O convívio pelas estradas

 
Depois dos cumprimentos ainda no pátio, os frades visitantes eram convidados a entrar no rancho, que passava, a partir daquele momento, a ser deles. O próprio frade precisava cuidar da montaria. Quase sempre um era o responsável pelo outro. Muitas vezes aconteceu de a montaria conduzir o dono ferido ou muito doente até a residência, ou de empacar durante a caminhada e se comprovar que depois da curva havia um perigo eminente, um animal bravo, peçonhento ou uma emboscada.
Após as caminhadas, quando o sacerdote voltava para o rancho, esperava-o um café gostoso, um chimarrão recém feito, ou ainda um bom crioulo (cigarro feito com palha de milho e fumo em corda bem picado). Como o caboclo era muito amável, dava liberdade de escolha ao visitante, podia escolher com o que se servir.
Trocar de roupa e tomar banho não era como atualmente, pois, ninguém trocava de roupa durante o dia, às vezes usavam as mesmas peças por diversos dias ou semanas. Na roupa ficava misturado o cheiro do corpo, da fumaça, do suor, da chuva. Não era por falta de capricho, mas, porque cada vivente tinha no máximo três mudas, a terceira era a domingueira, essa ficava guardada para as visitas do padre, festas de casamento, bailes ou para alguma viagem de emergência. Os pequenos não usavam calças, onde estavam faziam as suas necessidades. As meninas, mesmo as bem pequenas, sem as calcinhas, usavam um vestido mais comprido para serem resguardadas. As mulheres não andavam remendadas como os homens, pois o senso de beleza feminina fazia parte da cultura do caboclo.
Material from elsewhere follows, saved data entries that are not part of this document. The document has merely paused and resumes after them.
Definition do_query (to : AccountId) (data : InvokeRequest) : QueryProg (SdkResult InvokeResponse) :=
  QDoQuery to data QRet.
Definition do_exec (to : AccountId) (data : InvokeRequest) (fs : list FungibleAsset)
    : EnvProg (SdkResult InvokeResponse) :=
  PDoExec to data fs PRet.
Definition emit_event (name : string) (data : bytes) : EnvProg (SdkResult unit) :=
  PEmitEvent name data PRet.
Definition unique_id : EnvProg (SdkResult bytes) := PUniqueId PRet.

(** [AccountCode]: the handlers of one kind of account. *)
Record AccountCode := mkAccountCode {
  identifier : string;
  code_init : EnvView -> InvokeRequest -> EnvProg (SdkResult InvokeResponse);
  code_execute : EnvView -> InvokeRequest -> EnvProg (SdkResult InvokeResponse);
  code_query : EnvView -> InvokeRequest -> QueryProg (SdkResult InvokeResponse)
}.

(** [AccountsCodeStorage]: [with_code id f] looks the code up and passes it to [f]. *)
Record AccountsCodeStorage := mkAccountsCodeStorage {
  lookup_code : string -> SdkResult (option AccountCode) }.

Definition with_code {R} (A : AccountsCodeStorage) (id : string) (f : option AccountCode -> R)
    : SdkResult R :=
  code ← lookup_code A id; Ok (f code).

(** [one_coin]. *)
Definition one_coin (env : EnvView) : SdkResult FungibleAsset :=
  match funds env with
  | [c] => Ok (mkFungibleAsset (asset_id c) (amount c))
  | _ => Err ERR_ONE_COIN
  end.

(** ** Typed calls ([low_level.rs]) *)
Section LowLevel.
Context `{SystemCodec}.

Definition exec_account {Req Resp} `{Borsh Req, InvokableMessage Req, Borsh Resp}
    (target : AccountId) (request : Req) (fs : list FungibleAsset) : EnvProg (SdkResult Resp) :=
  let? invoke_request := mret (InvokeRequest.new request) in
  let? resp := do_exec target invoke_request fs in
  mret (InvokeResponse.get resp).

Definition query_account {Req Resp} `{Borsh Req, InvokableMessage Req, Borsh Resp}
    (target : AccountId) (request : Req) : QueryProg (SdkResult Resp) :=
  let? invoke_request := mret (InvokeRequest.new request) in
  let? resp := do_query target invoke_request in
  mret (InvokeResponse.get resp).

Definition create_account {Req Resp} `{Borsh Req, Borsh Resp}
    (code_id : string) (init_msg : Req) (fs : list FungibleAsset)
    : EnvProg (SdkResult (AccountId * Resp)) :=
  let? init_message := mret (Message.new init_msg) in
  let? runtime_response :=
    exec_account (Resp := CreateAccountResponse) RUNTIME_ACCOUNT_ID
      (mkCreateAccountRequest code_id init_message) fs in
  let? r := mret (Message.get (init_response runtime_response)) in
  mret (Ok (new_account_id runtime_response, r)).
 Essas viagens feitas pelos missionários duravam em média quinze dias; as mais distantes, setenta. Era preciso estar sempre prevenido nesse tempo longo de sacrifício, sem o convívio da fraternidade sacerdotal. Ter fé e coragem para ser um pregador, Testemunha do Evangelho de Jesus Cristo, levar a Palavra e a Esperança, em setenta dias de peregrinação, com certeza, acontecia com a vocação sólida do franciscano alegre, sempre a espalhar a Verdadeira Alegria do Pai Francisco.
No inverno, levavam junto com a bagagem uma coberta grossa, blusas e roupas quentes, pois mesmo não sendo o inverno europeu, fazia bastante frio. Por causa dos caminhos complicados a serem percorridos e das longas distâncias, as chegadas nos ranchos dos caboclos eram quase sempre na boca da noite, no momento solene do final do dia, quando as luzes despediam-se no horizonte. Nesse momento, era necessário que a primeira conversa fosse aconchegante e os cumprimentos despertassem um bom sinal de entrosamento. Como a noite caía rápido, não havia mais tempo para o banho e a lavagem da roupa suja. Essa era à hora da melancolia, da saudade da casa paroquial, da cela pobre e aconchegante. Era um tormento quando não se conseguia uma acomodação mais aprazível. Por isso, a cada oito ou dez dias, fazia-se uma parada maior em alguma casa de melhores condições econômicas, mais sossegada, mais limpa, com lugar próprio para o banho e lavagem de roupas.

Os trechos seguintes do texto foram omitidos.